Tsunekazu Takeda. Photo: Charly Triballeua/AFP/Getty Images

Japan's Olympic Committee chief Tsunekazu Takeda, who is under investigation for suspected corruption, will step down when his term ends this summer and resign from the International Olympic Committee.

Why it matters: The ongoing corruption probe has further damaged the credibility of the Olympics bidding process, and Takeda's departure leaves a dark cloud hanging over next year's Summer Games in Tokyo.

Details: Takeda is suspected of paying bribes to secure the winning bid, though he claims he did nothing wrong.

"Just as the 1964 Tokyo Olympics were intended to show the world that Japan had arrived as an economic power after its near destruction in World War II...

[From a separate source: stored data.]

(* ===== verification/MtlsSpec.v ===== *)
(** * Mutual TLS: theorems

    What the operations of [Mtls] promise: when the authority is read and when
    it is created, what a signed device certificate says, and which requests
    are let through. *)
From S2P Require Import Prelude Effects K8s X509 Calls Lookups CertUtils Mtls.
Import CASecretProvider.

(** Quiet calls before and after a write. *)
Lemma quiet_writes tr : Forall quiet (ev_op (S := api) <$> tr) → writes tr = [].
Proof. intros H. by apply quiet_calls in H as (? & _). Qed.

(** The two PEM texts of the authority, under their keys. *)
Definition ca_data (crt key : string) : gmap string string :=
  {[ caCertCertKey := crt; caCertSecretKey := key ]}.

(** How [GetCACertificate] came by a group. *)
Definition ca_found (config : t) (g : CertificateGroup) (tr : list api_event) : Prop :=
  ∃ found c, head tr = Some (Ev (S := api) (GetSecret (namespace config) CASecretName) (Ok found)) ∧
    writes tr = [] ∧ signedCert g = Some c ∧
    complete g c (default "" (secret_Data found !! caCertCertKey)) (default "" (secret_Data found !! caCertSecretKey)).

Definition ca_created (config : t) (g : CertificateGroup) (tr : list api_event) : Prop :=
  ∃ e c crt key stored,
    head tr = Some (Ev (S := api) (GetSecret (namespace config) CASecretName) (Err e)) ∧ IsNotFound e = true ∧
    writes tr = [CreateSecret (secret config CASecretName (ca_data crt key))] ∧
    Ev (S := api) (CreateSecret (secret config CASecretName (ca_data crt key))) (Ok stored) ∈ tr ∧
    complete g c crt key ∧ IsCA c = true ∧ cert_PublicKey c = "".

  • "[T]he 2020 Summer Games were supposed to be an opportunity to demonstrate the country's recovery from decades of economic stagnation and 2011's catastrophic earthquake and nuclear disaster," writes the NY Times' Ben Dooley. Now, the whole thing feels dirty.

The bottom line: Whenever there's a massive global sporting event on the horizon, there's a good chance that something sketchy went down behind the scenes. Welcome to planet Earth.

  • Heck, just last week, leaked documents revealed that Qatar secretly paid FIFA nearly $1 billion in bribe money to land the 2022 World Cup.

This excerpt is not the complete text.